Remove unwanted entries from DB

Issue #479 resolved
Tim de Wit
created an issue

Due to regular crashes of qrscu.py (issues #476, #478) some data is only partially present in the DB (e.g. with empty station name, empty study description), resulting in entries "Error has occurred - import probably unsuccessful" in the summary table.
When trying to remove these from the remapp_generalstudymoduleattr table (using phppgadmin), I'm running against foreign key constraints. Apparenty Django doesn't support "delete on cascade", but instead recursively deletes all related entries itself (for instance when deleting data via the web interface).
After fixing a particular bug I would like to reprocess the missing data, but I can't remove it, and also can't reprocess because the studyinstanceuid's are already present.
There's no way of deleting this data from the web interface as filtering on displayname=None doesn't work. Is there any other way?

Comments (43)

  1. Ed McDonagh

    For you, yes, for others, not so much.

    phppgadmin should have worked - I've successfully done this with pgAdmin before - I just had to make sure that delete on cascade was enabled.

    I usually use a variation on the instructions to delete all the records, but do some filtering first. Always remember to backup the database before doing this!.

    I find it helpful to assign one of the records to a variable in the shell to enable 'dot-tab' completion (b=a[0]). Also there are a couple of out-of-date png files in the stuff folder that show the database with and without CT. The with CT one is horrible to review!

    We should make it easier to filter for these studies though, and to delete them from the web interface.

  2. Tim de Wit reporter

    phppgadmin: did you do anything special for that? Django by default doesn't create tables/triggers with delete on cascade enabled...
    Thanks for the links; I'll have a look at it.

  3. Ed McDonagh

    It was pgAdmin III, which was a client GUI that used to be shipped with postgres when installed on Windows or Ubuntu desktop. There was a menu item 'drop cascaded', and I think I remember it working! However, I could be wrong. And I can't remember if I ever used it to delete individual records.

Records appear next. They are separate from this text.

(** * Orchestration and integrity subsystem of the multi-agent simulation

    A shallow embedding of the Python sources under [backend/]:
    - [simulation/comm_buffer.py]             module [CommBuffer]
    - [simulation/metrics/inquiry_metrics.py] module [InquiryMetrics]
    - [simulation/training/reward.py]         module [Reward]
    - [simulation/protocols.py]               modules [Protocols], [Engine]
    - [simulation/training/temperature.py]    module [Temperature]
    - [simulation/engine.py]                  module [Engine]
    - [app/services/hash_chain.py]            module [HashChain]
    - [app/services/run_manager.py]           modules [DeliveryQueue], [RunManager]
    and of the library functions they call: [json.dumps] and [json.loads]
    (module [Json]) and [hashlib.sha256] (module [Sha256]).

    Conventions.  A Python [dict] is an insertion-ordered association list
    with unique keys (module [PyDict]).  Python [int] is [Z].  Where the
    code computes with floats (rewards, temperature) the arithmetic is that
    of the real numbers, rounding being outside the model; where it only
    stores and prints them (metrics) a float is the text of its [repr].
    A raised exception is [None] in the result.

    Part I holds the model, Part II the properties; the theorems whose
    names start with [C1] to [C10] are the claims of the specification. *)

From Stdlib Require Import String Ascii.
From Stdlib Require Import List ZArith Bool Arith Lia.
From Stdlib Require Import QArith Reals Lra.
From Stdlib Require Decimal DecimalString DecimalPos DecimalZ DecimalFacts.
From Stdlib Require Qround.
From Stdlib Require Import Permutation Sorted.
Import ListNotations.

Local Open Scope Z_scope.

(* ================================================================== *)
(** * Part I: the model *)
(* ================================================================== *)

(** ** Python dictionaries: insertion-ordered, unique keys *)

Module PyDict.
Section Ops.
Context {K V : Type}.
Variable keq : K -> K -> bool.

(** [d.get(k)] *)
Fixpoint get (d : list (K * V)) (k : K) : option V :=
  match d with
  | [] => None
  | (k', v) :: r => if keq k' k then Some v else get r k
  end.

(** [k in d] *)
Definition mem (d : list (K * V)) (k : K) : bool :=
  match get d k with Some _ => true | None => false end.

(** [d[k] = v]: an existing key keeps its position, a new key goes last. *)
Fixpoint set (d : list (K * V)) (k : K) (v : V) : list (K * V) :=
  match d with
  | [] => [(k, v)]
  | (k', v') :: r => if keq k' k then (k', v) :: r else (k', v') :: set r k v
  end.

(** [d.setdefault(k, v)] (the returned value is not used by the callers). *)
Definition setdefault (d : list (K * V)) (k : K) (v : V) : list (K * V) :=
  match get d k with Some _ => d | None => set d k v end.

(** [d.update(e)] and [dict(pairs)] *)
Definition update (d e : list (K * V)) : list (K * V) :=
  fold_left (fun acc kv => set acc (fst kv) (snd kv)) e d.

Definition of_pairs (e : list (K * V)) : list (K * V) := update [] e.

Definition keys (d : list (K * V)) : list K := map fst d.
Definition values (d : list (K * V)) : list V := map snd d.
End Ops.
End PyDict.

(** ** [queue.Queue(maxsize)] as used by the run manager *)

Module DeliveryQueue.
Section Q.
Context {A : Type}.

Record Queue := mkQueue { maxsize : Z; items : list A }.

Definition new (n : Z) : Queue := mkQueue n [].

Definition qsize (q : Queue) : Z := Z.of_nat (length (items q)).

(** [q.put_nowait(x)]: raises [Full] ([None]) when [maxsize > 0] and the
    queue already holds [maxsize] items. *)
Definition put_nowait (q : Queue) (x : A) : option Queue :=
  if (0 <? maxsize q) && (maxsize q <=? qsize q)
  then None
  else Some (mkQueue (maxsize q) (items q ++ [x])).

(** [q.get_nowait()]: raises [Empty] ([None]) on the empty queue. *)
Definition get_nowait (q : Queue) : option (A * Queue) :=
  match items q with
  | [] => None
  | x :: r => Some (x, mkQueue (maxsize q) r)
  end.

(** The tail of [epoch_callback]:
<<
    try: q.put_nowait(metrics)
    except Full:
        try: q.get_nowait()
        except Empty: pass
        q.put_nowait(metrics)
>>
    [None] is a [Full] that escapes the handler. *)
Definition push (q : Queue) (x : A) : option Queue :=
  match put_nowait q x with
  | Some q' => Some q'
  | None =>
      let q1 := match get_nowait q with
                | Some (_, q1) => q1
                | None => q
                end in
      put_nowait q1 x
  end.

(** Successive pushes with no consumer in between. *)
Fixpoint push_all (q : Queue) (xs : list A) : option Queue :=
  match xs with
  | [] => Some q
  | x :: r => match push q x with
              | Some q' => push_all q' r
              | None => None
              end
  end.
End Q.
Arguments Queue : clear implicits.

(** [thread_queue.Queue(maxsize=200)] in [RunManager.start_run]. *)
Definition run_manager_maxsize : Z := 200.
End DeliveryQueue.

(** ** Inquiry metrics: query/response coupling *)

Module InquiryMetrics.

Definition DECLARATIVE : Z := 0.
Definition INTERROGATIVE : Z := 1.
Definition RESPONSE : Z := 2.

(** One step of the type history: agent name -> signal type. *)
Definition step := list (string * Z).

(** [any(t == ty for t in step.values())] *)
Definition any_type (ty : Z) (s : step) : bool :=
  existsb (fun t => t =? ty) (PyDict.values s).

(** [enumerate(l)] from a start index. *)
Fixpoint enumerate_from {A} (i : nat) (l : list A) : list (nat * A) :=
  match l with
  | [] => []
  | x :: r => (i, x) :: enumerate_from (S i) r
  end.

(** [[i for i, step in enumerate(type_history) if any(t == INTERROGATIVE ...)]] *)
Definition query_steps (type_history : list step) : list nat :=
  map fst (filter (fun p => any_type INTERROGATIVE (snd p))
                  (enumerate_from 0 type_history)).

(** [i + 1 < len(type_history) and any(t == RESPONSE for t in type_history[i + 1].values())] *)
Definition followed (type_history : list step) (i : nat) : bool :=
  (S i <? length type_history)%nat
  && match nth_error type_history (S i) with
     | Some s => any_type RESPONSE s
     | None => false
     end.

Definition count_true {A} (f : A -> bool) (l : list A) : nat :=
  length (filter f l).

(** [_compute_qr_coupling]; the quotient of the two counts is kept exact. *)
Definition _compute_qr_coupling (type_history : list step) : Q :=
  let qs := query_steps type_history in
  match qs with
  | [] => 0%Q
  | _ :: _ =>
      let followed_by_response := count_true (followed type_history) qs in
      (Z.of_nat followed_by_response # Pos.of_nat (length qs))%Q
  end.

    I see that pgAdmin III has now been replaced by a web service installed pgAdmin 4.

  4. Tim de Wit reporter

    pgadmin3 results in the same error as phppgadmin, so I think I'll have to use Django. Never used Django and/or filtering though, so I'll have to brush up on that first :)

    ERROR: update or delete on table "remapp_generalstudymoduleattr" violates foreign key constraint "ce1c45a50ae89eb00ce7e9096fdae11e" on table "remapp_projectionxrayradiationdose"
    SQL state: 23503
    Detail: Key (id)=(14880) is still referenced from table "remapp_projectionxrayradiationdose".
    
  5. Tim de Wit reporter

    Works like a charm!

    python manage.py shell
    
    from remapp.models import GeneralStudyModuleAttr, GeneralEquipmentModuleAttr
    
    # delete entries with study instance uid = NULL
    a = GeneralStudyModuleAttr.objects.filter(study_instance_uid=None)
    a.count()
    a.delete()
    a.count()
    
    # delete entries without corresponding entry in the GeneralEquipmentModuleAttr table
    a = GeneralStudyModuleAttr.objects.exclude(id__in = GeneralEquipmentModuleAttr.objects.values_list('general_study_module_attributes_id', flat=True))
    a.count()
    a.delete()
    a.count()
    exit()
    
  6. Ed McDonagh

    You might do something like this. Make sure you are in your virtualenv if you are using one, and navigate to the openrem folder that contains manage.py.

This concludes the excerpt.